That just might work.  Is there a passage in it such that the oil could pass through?


----------



## francist (Nov 16, 2019)

As I recall they were virtually the same hollow tube with the ball and spring. My only concern is that the ball may sit a little too high for use an an oiler. Here’s a snip from another manufacturer.

I just checked my parts drawers and I don’t seem to have leftovers, but I’m curious enough to go out to Lee Valley next weekend and pick one up to have a first-hand look. Unfortunately they’re a bit of a drive from where I’m at so during the week is a little tough for me.

I’ll let you know what I find though.

-frank


----------



## YYCHM (Nov 16, 2019)

For our purpose the ball simply prevents chafe from entering the oiling port.  The 1/2" deep might be a deal breaker though.


----------



## Dusty (Nov 18, 2019)

Johnwa said:


> You have to wait a couple of months but they’re pretty inexpensive on Aliexpress
> https://www.aliexpress.com/item/400...chweb0_0,searchweb201602_9,searchweb201603_55



Johnwa you have a PM.....


----------



## Perry (Nov 19, 2019)

If you gentlemen are placing an order, I would be in for 6 pieces of the 6mm ones.  Split the shipping.


----------



## Dabbler (Nov 19, 2019)

I'll take 5 or so in most every size. for a one-time order, I want a lifetime supply!


----------



## Dusty (Nov 19, 2019)

Perry said:


> If you gentlemen are placing an order, I would be in for 6 pieces of the 6mm ones.  Split the shipping.



Unfortunately No we are not planning an order although I may somewhere down the road.

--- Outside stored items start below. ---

Lemma floor_claim_Ok f p :
  (state f = Free /\ p <> PEER_NONE) \/ (state f = Requesting /\ peer f = p) ->
  exists t, floor_claim f f Receiving p = (t, Ok t) /\ state t = Receiving.
Proof.
  intros Hf. unfold floor_claim, floor_call. cbn. rewrite !bool_decide_eq_true_2 by auto. cbn [andb].
  assert (bool_decide (state f = Free) && negb (p =? PEER_NONE)
    || bool_decide (state f = Requesting /\ Receiving = Receiving) && (peer f =? p) = true) as ->.
  { destruct Hf as [[Hs Hp]|[Hs Hp]]; rewrite Hs.
    - rewrite bool_decide_eq_true_2 by done. by rewrite (proj2 (Z.eqb_neq _ _)) by done.
    - rewrite (bool_decide_eq_true_2 (Requesting = Requesting /\ _)) by done.
      rewrite Hp, Z.eqb_refl. by rewrite orb_true_r. }
  eexists. split; [done|]. done.
Qed.

Lemma admit_turn_decides r : slot (r_config r) <> PEER_NONE -> is_Some (snd (admit_turn r)).
Proof.
  intros Hslot. unfold admit_turn.
  assert (state (floor_of r) = Free \/ (state (floor_of r) = Requesting
      /\ (shared (r_config r) = true -> peer (floor_of r) = slot (r_config r))) ->
    exists f t, (if shared (r_config r) then floor_claim (floor_of r) (floor_of r) Receiving (slot (r_config r))
      else floor_transition (floor_of r) (floor_of r) Receiving) = (f, Ok t)) as Htake.
  { intros Hs. destruct (shared (r_config r)).
    - destruct (floor_claim_Ok (floor_of r) (slot (r_config r))) as (t & -> & _); [naive_solver|eauto].
    - destruct (floor_transition_Ok (floor_of r) Receiving) as (t & -> & _); [|eauto].
      by destruct Hs as [->|[-> _]]. }
  destruct (state (floor_of r)) eqn:Es.
  - destruct Htake as (f & t & ->); [by left|]. done.
  - destruct (shared (r_config r) && negb (peer (floor_of r) =? slot (r_config r))) eqn:Eb; [done|].
    destruct (negb (local_lower (r_config r))); [|done].
    destruct Htake as (f & t & ->); [|done]. right. split; [done|]. intros Hsh.
    rewrite Hsh in Eb. cbn in Eb. bool_inv. done.
  - done.
  - done.
  - by destruct (rx_holds r (floor_of r)).
  - by destruct (rx_holds r (floor_of r)).
Qed.
Definition begin_return_to (s : SourceController) (local : PointerTarget) (position : Point)
    (guard : option (DisplayId * Edge)) (handover : option HandoverTarget) : SourceController :=
  let '(s, ok) := return_claim s in
  if negb ok then fail s SOwnership
  else
    let '(s, ep) := begin_ownership_transition s local in
    match ep with
    | None => s
    | Some ep =>
        let s := push_input s MsgReleaseAll in
        if failed s then s
        else
          let s := landed (set_entry_guard s guard) in
          set_state s (SAwaitRelease (mkReleasing local position
            (if bool_decide (is_Some guard) || bool_decide (is_Some handover)
             then Some point_zero else None) (Some ep) handover))
    end.

(** [outcome]: the take-back that waited for its route, the floor given back
    once home, and the handover taken out. *)
Definition settle_outcome (s : SourceController) : SourceController :=
  if failed s then s
  else
    let s :=
      if s_take_back s then
        match s_state s with
        | SRemote _ _ return_target return_position =>
            begin_return_to (set_take_back s false) return_target return_position None None
        | SLocal _ _ => set_take_back s false
        | _ => s
        end
      else s in
    if is_local s && (l_acks_pending (s_link s) =? 0) then release_floor s else s.
Definition outcome (s : SourceController) : SourceController * SourceOutcome :=
  let s := set_anchored_return (settle_outcome s) false in
  (set_handover s None, mkOutcome (o_effects (s_out s)) (s_failure s) (s_handover s)).
(** A call: the effects buffer is new, and [outcome] ends it. *)
Definition fresh (s : SourceController) : SourceController := set_effects s [].
Definition finish (s : option SourceController) : option (SourceController * SourceOutcome) :=
  s ← s; Some (outcome s).

(** ** Held keys and buttons *)

Record KeyChange := mkKeyChange { was_physical : bool; was_remote : bool }.

(** The mask of the modifier keys in a set. *)
Definition modifiers_of (keys : gset Z) : ModifierState :=
  foldl (fun mask u => if bool_decide (u ∈ keys) then Z.lor mask (modifier_mask u) else mask)
    0 (seqZ 0xE0 8).
Definition physical_modifiers (s : SourceController) : ModifierState := modifiers_of (k_keys (s_ledger s)).
Definition remote_modifiers (s : SourceController) : ModifierState :=
  modifiers_of (k_remote_keys (s_ledger s)).

Definition update_key (s : SourceController) (usage : HidUsage) (pressed repeat : bool)
    (modifiers : ModifierState) : SourceController * option KeyChange :=
  if negb (usage_is_valid usage) then (s, None)
  else
    let physical := bool_decide (usage ∈ k_keys (s_ledger s)) in
    let change := mkKeyChange physical (bool_decide (usage ∈ k_remote_keys (s_ledger s))) in
    let checked (s : SourceController) :=
      (s, if physical_modifiers s =? modifiers then Some change else None) in
    if pressed then
      if physical then (if negb repeat then (s, None) else checked s)
      else if repeat then (s, None) else checked (set_keys s ({[usage]} ∪ k_keys (s_ledger s)))
    else if repeat then (s, None)
    else if physical then checked (set_keys s (k_keys (s_ledger s) ∖ {[usage]}))
    else (s, Some (mkKeyChange false false)).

I didn't realize there would be much interest in Brass Ball Oilers, foiled again. 

That said, I can envision where collectively a group of members from a more general area might place an order offshore. Interested members could explore this as an option. Just a thought.

Bill


----------



## John Conroy (Nov 19, 2019)

I ordered 20 of 6mm, 20 of 8mm and 20 of 10mm as my lathe uses all 3 sizes. If you need one let me know. I should have them in a couple of weeks.


----------



## YYCHM (Nov 21, 2019)

John Conroy said:


> I ordered 20 of 6mm, 20 of 8mm and 20 of 10mm as my lathe uses all 3 sizes. If you need one let me know. I should have them in a couple of weeks.



I could use 3 6mm if you can spare them.


----------



## John Conroy (Nov 21, 2019)

I will let you know when they arrive


----------



## Dabbler (Nov 22, 2019)

welcome to the forum.


----------



## francist (Nov 22, 2019)

Okay, my experiment with the ball catches was a wash. I went out to Lee. Alley today and picked up two of their smallest versions.

To me they both look machined although one was supposed to be pressed. The biggest game breaker though is that contrary to earlier ones I’ve used, these have a solid bottom so not much use as an oil passage there. And, even if one did drill a hole in the centre, I think the larger ball is a pretty snug fit within the brass sleeve so that would likely defeat the purpose there as well.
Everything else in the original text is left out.